Now, let's look at the given reactions:

(a) $\ce{(C2H5)2NH}$ + $\ce{H2PtCl6}$:
This is the though one among all four choices. The name of $\ce{H2PtCl6}$ is hexachloroplatinic acid, and thus, it is safe to assume that this acts like an acid in water meaning $\mathrm{p}K_\mathrm{a}$ of $\ce{H2PtCl6}$ is $ \lt 7$. Ammonia with water acts as a acid $(\mathrm{p}K_\mathrm{a} \gt 7)$ and hence the amine in this case must acts as a base.

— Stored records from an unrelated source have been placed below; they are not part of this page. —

Fixpoint rstrip (s : str) : str :=
  match s with
  | [] => []
  | c :: s' =>
      match rstrip s' with
      | [] => if is_space c then [] else [c]
      | r => c :: r
      end
  end.

(** [s.strip()] *)
Definition strip (s : str) : str := rstrip (lstrip s).

(** [s.startswith(p)] *)
Fixpoint startswith (s p : str) {struct p} : bool :=
  match p, s with
  | [], _ => true
  | _ :: _, [] => false
  | a :: p', c :: s' => (a =? c) && startswith s' p'
  end.

(** [sub in s] for two strings. *)
Fixpoint str_in (sub s : str) : bool :=
  startswith s sub ||
  match s with
  | [] => false
  | _ :: s' => str_in sub s'
  end.

(** [c in s] for a one-character literal [c]. *)
Definition char_in (c : char) (s : str) : bool := str_in [c] s.

(** [s.splitlines()]: [cur] is the current line, reversed. *)
Fixpoint splitlines_from (cur : str) (s : str) : list str :=
  match s with
  | [] => match cur with [] => [] | _ => [rev cur] end
  | c :: s' =>
      if is_linebreak c then
        rev cur ::
        (if c =? CR then
           match s' with
           | c' :: s'' =>
               if c' =? LF then splitlines_from [] s''
               else splitlines_from [] s'
           | [] => splitlines_from [] s'
           end
         else splitlines_from [] s')
      else splitlines_from (c :: cur) s'
  end.
(** * Scope detection and reference resolution of the Slack MCP server

    A shallow embedding of the scope detector of package [provider]
    ([ScopeDetector], its probes and its queries), of the channel
    reference resolution done by [MessagesWithAttachmentsHandler] of
    package [handler], and of the credential priority rule of the
    authentication guide, with the properties the specification states
    about them. *)

From Stdlib Require Import String Ascii ZArith List Permutation.
From stdpp Require Import gmap strings list fin_maps.

Open Scope string_scope.

(** ** Go strings and errors *)

Module strings.

(** [strings.HasPrefix(s, prefix)]. *)
Definition HasPrefix (s pre : string) : bool := String.prefix pre s.

(** [strings.Contains(s, substr)]: [substr] starts at some position of
    [s]. *)
Fixpoint Contains (s substr : string) : bool :=
  HasPrefix s substr ||
  match s with
  | EmptyString => false
  | String _ s' => Contains s' substr
  end.

End strings.

(** A Go [error] value: [nil], or a value whose [Error()] method yields a
    message. *)
Definition error : Type := option string.

Definition nil_error : error := None.

(** [errors.New(msg)]. *)
Definition errors_New (msg : string) : error := Some msg.

(** [context.Canceled], the error of a cancelled context. *)
Definition context_Canceled : error := errors_New "context canceled".

(** A [context.Context], as far as the probes are concerned: [ctx.Err()]
    is [nil] until the context is cancelled. *)
Record Context : Type := { ctx_Err : error }.
Definition bind {A B} (c : M A) (k : A -> M B) : M B :=
  fun db =>
    match c db with
    | (Ok a, db') => k a db'
    | (Throw e, db') => (Throw e, db')
    end.

Notation "x <- c ;; k" := (bind c (fun x => k))
  (at level 100, c at next level, right associativity).
Notation "c ;;; k" := (bind c (fun _ => k))
  (at level 100, right associativity).

(** ** JavaScript values *)

(** Truthiness of a string: only the empty string is falsy. *)
Definition truthy_string (s : string) : bool :=
  negb (String.eqb s "").

(** Truthiness of a [string | null] column value. *)
Definition truthy_column (v : option string) : bool :=
  match v with
  | Some s => truthy_string s
  | None => false
  end.

(** [`${n}`] for an integer. *)
Definition string_of_Z (n : Z) : string :=
  NilZero.string_of_int (Z.to_int n).

(** ** Query primitives on [users] *)

Definition option_eqb (a : option string) (b : string) : bool :=
  match a with
  | Some x => String.eqb x b
  | None => false
  end.

Fixpoint distinct (l : list string) : bool :=
  match l with
  | [] => true
  | x :: t => negb (existsb (String.eqb x) t) && distinct t
  end.

Fixpoint distinctZ (l : list Z) : bool :=
  match l with
  | [] => true
  | x :: t => negb (existsb (Z.eqb x) t) && distinctZ t
  end.

Fixpoint somes {A} (l : list (option A)) : list A :=
  match l with
  | [] => []
  | Some x :: t => x :: somes t
  | None :: t => somes t
  end.

(** [users_pkey], [users_email_unique], [users_google_id_unique]. *)
Definition users_constraints (rows : list User.t) : bool :=
  distinctZ (map User.id rows)
  && distinct (map User.email rows)
  && distinct (somes (map User.googleId rows)).

(** [db.select().from(users).where(p)] *)
Definition select_users (p : User.t -> bool) : M (list User.t) :=
  fun db => (Ok (filter p (users db)), db).

Definition with_users (db : Db) (rows : list User.t) (seq : Z) : Db :=
  {| users := rows; users_id_seq := seq; books := books db |}.

Definition new_row (now : Z) (key : Z) (v : NewUser) : User.t :=
  {| User.id := key;
     User.email := new_email v;
     User.password := new_password v;
     User.firstName := new_firstName v;
     User.lastName := new_lastName v;
     User.googleId := new_googleId v;
     User.avatar := new_avatar v;
     User.isActive := Some true;
     User.createdAt := Some now;
     User.updatedAt := Some now |}.

(** [db.insert(users).values(v).returning()]: the key comes from the
    sequence, which advances even when the row is refused. *)
Definition insert_user (now : Z) (v : NewUser) : M (list User.t) :=
  fun db =>
    let row := new_row now (users_id_seq db) v in
    let rows := users db ++ [row] in
    if users_constraints rows
    then (Ok [row], with_users db rows (users_id_seq db + 1))
    else (Throw (QueryError "duplicate key value violates unique constraint"),
          with_users db (users db) (users_id_seq db + 1)).

Definition or_else {A} (v : option A) (old : option A) : option A :=
  match v with
  | Some x => Some x
  | None => old
  end.

Definition apply_set (s : UserSet) (u : User.t) : User.t :=
  {| User.id := User.id u;
     User.email := match set_email s with Some e => e | None => User.email u end;
     User.password := or_else (set_password s) (User.password u);
     User.firstName := or_else (set_firstName s) (User.firstName u);
     User.lastName := or_else (set_lastName s) (User.lastName u);
     User.googleId := or_else (set_googleId s) (User.googleId u);
     User.avatar := or_else (set_avatar s) (User.avatar u);
     User.isActive := or_else (set_isActive s) (User.isActive u);
     User.createdAt := User.createdAt u;
     User.updatedAt := or_else (set_updatedAt s) (User.updatedAt u) |}.

Definition update_rows (s : UserSet) (p : User.t -> bool) (rows : list User.t)
  : list User.t :=
  map (fun u => if p u then apply_set s u else u) rows.

(** [db.update(users).set(s).where(p).returning()] *)
Definition update_users (s : UserSet) (p : User.t -> bool) : M (list User.t) :=
  fun db =>
    let rows := update_rows s p (users db) in
    if users_constraints rows
    then (Ok (map (apply_set s) (filter p (users db))),
          with_users db rows (users_id_seq db))
    else (Throw (QueryError "duplicate key value violates unique constraint"), db).

(** The values of an [integer] column.  The server refuses an integer
    parameter that is not one of them. *)
Definition int4 (n : Z) : bool :=
  (-2147483648 <=? n) && (n <=? 2147483647).

(** The error of such a refusal; the server's message names the value
    as well. *)
Definition out_of_range : Exception :=
  QueryError "value out of range for type integer".

(** [db.delete(users).where(p).returning()], [key] being the integer that
    the condition binds. *)
Definition delete_users (key : Z) (p : User.t -> bool) : M (list User.t) :=
  fun db =>
    if int4 key
    then (Ok (filter p (users db)),
          with_users db (filter (fun u => negb (p u)) (users db))
            (users_id_seq db))
    else (Throw out_of_range, db).

(** [eq(users.id, id)], [eq(users.email, email)], [eq(users.googleId, g)] *)
Definition eq_id (id : Z) (u : User.t) : bool := Z.eqb (User.id u) id.
Definition eq_email (email : string) (u : User.t) : bool :=
  String.eqb (User.email u) email.
Definition eq_googleId (g : string) (u : User.t) : bool :=
  option_eqb (User.googleId u) g.

(** ** External collaborators: bcryptjs and the JWT service *)

(** [bcrypt.hash(plaintext, rounds)] draws a random salt, here the third
    argument; [bcrypt.compare(plaintext, hash)].  The two laws are those
    of the primitive: a hash verifies its own plaintext, and a string that
    is not a hash (bcryptjs answers false when the length is not 60)
    verifies nothing. *)
Class PasswordHasher : Type := {
  hash : string -> nat -> string -> string;
  compare : string -> string -> bool;
  compare_hash : forall plaintext rounds salt,
    compare plaintext (hash plaintext rounds salt) = true;
  compare_empty : forall plaintext, compare plaintext "" = false
}.

Record JwtPayload : Type := {
  sub : Z;
  jwt_email : string;
  jwt_firstName : option string;
  jwt_lastName : option string
}.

(b) $\ce{CH3NH2}$ + $\ce{H2O}$:
$\ce{CH3NH2}$ acts like ammonia with water because $\mathrm{p}K_\mathrm{a}$ of its conjugate acid is about $10.5$. Thus, $\ce{CH3NH2}$ acts like a base here.

(c) $\ce{((Me)2CH)2NH + n-C4H9Li}$:
$\ce{n-C4H9Li}$ is a strong base with $\mathrm{p}K_\mathrm{a} \approx 50$ for conjugate acid of $\ce{n-C4H9-}$, $\ce{n-C4H10}$. Therefore, the amine acts here as an acid, giving away its lone proton.

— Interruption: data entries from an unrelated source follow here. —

(** * A shallow embedding of the agent service: per-session summarising
    memory, the streaming callback handler, tool dispatch, the bounded
    agent loop, the expression evaluator and the retrieval tool.

    Sources embedded:
    - src/agent_with_custom_history.py  (ConversationSummaryBufferMessageHistory,
      QueueCallbackHandler, execute_tool, CustomAgentExecutor)
    - src/tools/math_tools.py          (subtract, evaluate_expression)
    - src/tools/rag_tool.py            (retrieval_tool)

    External collaborators (the language model, the vector store and the
    CPython interpreter) are passed in as records of functions, so that
    every statement can be evaluated on a concrete collaborator. *)

From Stdlib Require Import QArith Qabs ZArith Ascii.
From stdpp Require Import base gmap strings list pretty.

Set Warnings "-register-all".
Open Scope Z_scope.

(* ------------------------------------------------------------------ *)
(** ** Python values, exceptions and a state/exception monad *)

(** Python values that flow through tool arguments and tool results.
    Floats are represented by the rational they denote. *)
Inductive Value :=
| VNone
| VBool (b : bool)
| VFloat (q : Q)
| VNonFinite (repr : string)   (* inf, -inf, nan *)
| VStr (s : string)
| VList (l : list Value)
| VDict (d : list (string * Value)).

(** Exceptions that can escape the modelled code. *)
Inductive Exc :=
| KeyError (key : string)
| IndexError (what : string)
| TypeError (msg : string)
| ToolRaised (msg : string)   (* an exception raised inside a tool body *)
| LLMError (msg : string).    (* a failure reported by the model service *)

(** Computations that thread a state [S] and may raise: a raised exception
    keeps the state reached so far, as Python's in-place mutation does. *)
Definition ST (S A : Type) : Type := S -> (Exc + A) * S.
(** * Storage migration engine: IndexedDB to localStorage

    A shallow embedding of [src/lib/storage/local-storage-migration.ts]:
    the schema validator [hasValidIndexedDBSchema], the legacy-store
    adapter [ProviderDB] and the [LocalStorageMigration] engine.

    Asynchronous code is modelled sequentially: every [await] runs its
    promise to settlement before the continuation, which is how one call
    behaves when no other task is in flight.  Rejections and [throw] are
    the [Throw] result of a state-and-exception monad in which state
    changes made before the exception are kept, as in JavaScript.

    The browser is part of the state.  What an [indexedDB.open] request
    will meet (a synchronous exception, an [error] event, a [blocked]
    event, an exception in the success handler, a failing store request)
    is read from a list of fates, so that a statement about every list is
    a statement about every behaviour of the database.  Every open
    request is taken to end in [success] or [error]; a store that exists
    is taken to have the indexes of the persisted schema. *)

From Stdlib Require Import ZArith List String Bool Arith Lia DecimalString.
Import ListNotations.
Local Open Scope string_scope.
Local Open Scope list_scope.

(* ===================================================================== *)
(** ** JavaScript values and exceptions *)
(* ===================================================================== *)

(** The values a metadata entry (typed [unknown]) can hold.  Numbers are
    restricted to the integers and NaN. *)
Inductive JSValue : Type :=
| JUndefined
| JNull
| JBool (b : bool)
| JNumber (n : Z)
| JNaN
| JString (s : string).

(** ToBoolean. *)
Definition truthy (v : JSValue) : bool :=
  match v with
  | JUndefined | JNull | JNaN => false
  | JBool b => b
  | JNumber n => negb (n =? 0)%Z
  | JString s => negb (s =? "")
  end.

(** [a || b] on values. *)
Definition js_or (a b : JSValue) : JSValue := if truthy a then a else b.

Definition string_of_nat (n : nat) : string :=
  NilZero.string_of_uint (Nat.to_uint n).

Definition string_of_Z (z : Z) : string :=
  NilZero.string_of_int (Z.to_int z).

(** ToString, as used by template literals. *)
Definition js_toString (v : JSValue) : string :=
  match v with
  | JUndefined => "undefined"
  | JNull => "null"
  | JBool true => "true"
  | JBool false => "false"
  | JNumber n => string_of_Z n
  | JNaN => "NaN"
  | JString s => s
  end.

(** What can be thrown: an [Error] object (a [DOMException] included) or
    any other value. *)
Inductive exn : Type :=
| JSError (name message : string)
| Thrown (v : JSValue).

(** [error instanceof Error ? error.message : "Unknown error"] *)
Definition error_message (e : exn) : string :=
  match e with
  | JSError _ m => m
  | Thrown _ => "Unknown error"
  end.

(** [`${error}`]: Error.prototype.toString for error objects. *)
Definition exn_toString (e : exn) : string :=
  match e with
  | JSError n m =>
      if n =? "" then m
      else if m =? "" then n
      else String.append n (String.append ": " m)
  | Thrown v => js_toString v
  end.

Definition NotFoundError : exn :=
  JSError "NotFoundError"
    "Failed to execute 'transaction' on 'IDBDatabase': One of the specified object stores was not found.".

(* ===================================================================== *)
(** ** Records of the data model *)
(* ===================================================================== *)

Module EncryptedData.
Record t : Type := mk { iv : string; data : string }.
End EncryptedData.

(** Modelled from the spec: the type [ProfileRecord] is declared in
    [./types], which is not among the sources.  Section 3 of the spec
    gives a profile record an [id], a [name] and an [isDefault] flag;
    the engine reads nothing else of it. *)
Module ProfileRecord.
Record t : Type := mk {
  id : string;
  name : string;
  isDefault : bool
}.
End ProfileRecord.

Inductive ProviderType : Type := builtin | custom.

Module ProviderConfig.
Record t : Type := mk {
  id : string;
  profileId : string;
  providerId : string;
  providerType : ProviderType;
  apiKey : option EncryptedData.t;
  model : string;
  baseUrl : option string;
  enabled : bool;
  customName : option string;
  customModels : option (list string);
  createdAt : Z;
  updatedAt : Z
}.
End ProviderConfig.

(** The argument of [saveProviderConfig]: a provider config without
    [id], [createdAt] and [updatedAt]. *)
Module ProviderConfigInput.
Record t : Type := mk {
  profileId : string;
  providerId : string;
  providerType : ProviderType;
  apiKey : option EncryptedData.t;
  model : string;
  baseUrl : option string;
  enabled : bool;
  customName : option string;
  customModels : option (list string)
}.
End ProviderConfigInput.

(** A record of the [app_metadata] object store. *)
Module MetaRecord.
Record t : Type := mk { key : string; value : JSValue }.
End MetaRecord.

(* ===================================================================== *)
(** ** The IndexedDB environment *)
(* ===================================================================== *)

(** What happens inside the [onsuccess] handler of an open request. *)
Inductive BodyFate : Type :=
| BodyOk
| BodyThrows (e : exn)      (* an exception in the handler's try block *)
| RequestFails (e : exn).   (* the store request fires its error event  *)

(** The event that ends an open request. *)
Inductive OpenFinal : Type :=
| FinalError (e : exn)
| FinalSuccess (body : BodyFate).

(** The fate of one [indexedDB.open] call: it raises at once, or the
    request fires an optional [blocked] event followed by its final
    [error] or [success] event. *)
Inductive Fate : Type :=
| OpenThrows (e : exn)
| OpenEvents (blocked : bool) (final : OpenFinal).

Definition fine : Fate := OpenEvents false (FinalSuccess BodyOk).

Inductive AdapterOp : Type :=
| GetAllProfiles
| GetProviderConfigsByProfile
| GetMetadata
| GetSchemaVersion
| DeleteProviderConfig
| DeleteProfile.

(** One call of an operation of [ProviderDB], with its argument and the
    exception it ended in, if any. *)
Record AdapterCall : Type := mkCall {
  op : AdapterOp;
  arg : string;
  failure : option exn
}.

(** The database "ai-settings-db" as the code sees it.  [fates] lists
    what will happen to the coming open requests, oldest first; a request
    issued when the list is empty goes [fine].  [opens], [open_conns] and
    [history] record what was done: the number of [indexedDB.open] calls,
    the connections obtained and not yet closed, the adapter calls made,
    oldest first. *)
Record IndexedDB : Type := mkIDB {
  defined : bool;                       (* typeof indexedDB !== "undefined" *)
  objectStoreNames : list string;
  profiles : list ProfileRecord.t;      (* keyPath "id" *)
  provider_configs : list ProviderConfig.t;
  app_metadata : list MetaRecord.t;     (* keyPath "key" *)
  fates : list Fate;
  opens : nat;
  open_conns : nat;
  history : list AdapterCall
}.

Inductive ConsoleLevel : Type := LogLevel | WarnLevel | ErrorLevel.

Record ConsoleEntry : Type := mkConsole {
  level : ConsoleLevel;
  text : string;
  detail : option exn
}.

(** The state a call of the module runs in: the database, the two
    module-level variables, the localStorage provider and the console. *)
Record World (D : Type) : Type := mkWorld {
  indexedDB : IndexedDB;
  indexedDBSchemaValid : bool;
  ProviderDB : bool;                    (* ProviderDB !== null *)
  localStorageProvider : D;
  console : list ConsoleEntry
}.
Arguments mkWorld {D}.
Arguments indexedDB {D}.
Arguments indexedDBSchemaValid {D}.
Arguments ProviderDB {D}.
Arguments localStorageProvider {D}.
Arguments console {D}.

Definition with_indexedDB {D} (f : IndexedDB -> IndexedDB) (w : World D) : World D :=
  mkWorld (f (indexedDB w)) (indexedDBSchemaValid w) (ProviderDB w)
          (localStorageProvider w) (console w).

Definition with_flag {D} (b : bool) (w : World D) : World D :=
  mkWorld (indexedDB w) b (ProviderDB w) (localStorageProvider w) (console w).

Definition with_provider {D} (d : D) (w : World D) : World D :=
  mkWorld (indexedDB w) (indexedDBSchemaValid w) (ProviderDB w) d (console w).

Definition with_console {D} (c : ConsoleEntry) (w : World D) : World D :=
  mkWorld (indexedDB w) (indexedDBSchemaValid w) (ProviderDB w)
          (localStorageProvider w) (console w ++ [c]).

(d) $\ce{(C2H5)3N + BF3}$:
Here, $\ce{BF3}$ is a Lewis acid, $\ce{B}$ in which does not fulfil the octet. Thus, it is craving for a electron pair, $\ce{N}$ in $\ce{(C2H5)3N}$ would gladly donate. Therefore, amine acts as a base here.

Therefore, no doubt, the choice C is the answer.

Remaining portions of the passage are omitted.